What you give back should match the records word for word.

Items listed in a dataset:
◇ ◇ ◇ ◇
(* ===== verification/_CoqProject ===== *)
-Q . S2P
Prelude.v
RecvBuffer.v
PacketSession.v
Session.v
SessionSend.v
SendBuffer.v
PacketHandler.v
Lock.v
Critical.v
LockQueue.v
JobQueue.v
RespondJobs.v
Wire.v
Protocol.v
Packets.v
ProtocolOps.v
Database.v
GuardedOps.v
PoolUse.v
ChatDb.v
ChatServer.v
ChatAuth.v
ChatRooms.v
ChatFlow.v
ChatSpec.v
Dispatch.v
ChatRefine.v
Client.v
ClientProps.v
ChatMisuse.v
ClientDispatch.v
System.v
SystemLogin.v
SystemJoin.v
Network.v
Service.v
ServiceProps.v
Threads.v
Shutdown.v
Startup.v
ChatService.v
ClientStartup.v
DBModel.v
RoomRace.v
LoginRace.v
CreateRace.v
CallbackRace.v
◇ ◇ ◇ ◇
### SOLUTION TO THIS PROBLEM
(* ===== verification/_CoqProject ===== *)
-Q . S2P
Prelude.v
RecvBuffer.v
PacketSession.v
Session.v
SessionSend.v
SendBuffer.v
PacketHandler.v
Lock.v
Critical.v
LockQueue.v
JobQueue.v
RespondJobs.v
Wire.v
Protocol.v
Packets.v
ProtocolOps.v
Database.v
GuardedOps.v
PoolUse.v
ChatDb.v
ChatServer.v
ChatAuth.v
ChatRooms.v
ChatFlow.v
ChatSpec.v
Dispatch.v
ChatRefine.v
Client.v
ClientProps.v
ChatMisuse.v
ClientDispatch.v
System.v
SystemLogin.v
SystemJoin.v
Network.v
Service.v
ServiceProps.v
Threads.v
Shutdown.v
Startup.v
ChatService.v
ClientStartup.v
DBModel.v
RoomRace.v
LoginRace.v
CreateRace.v
CallbackRace.v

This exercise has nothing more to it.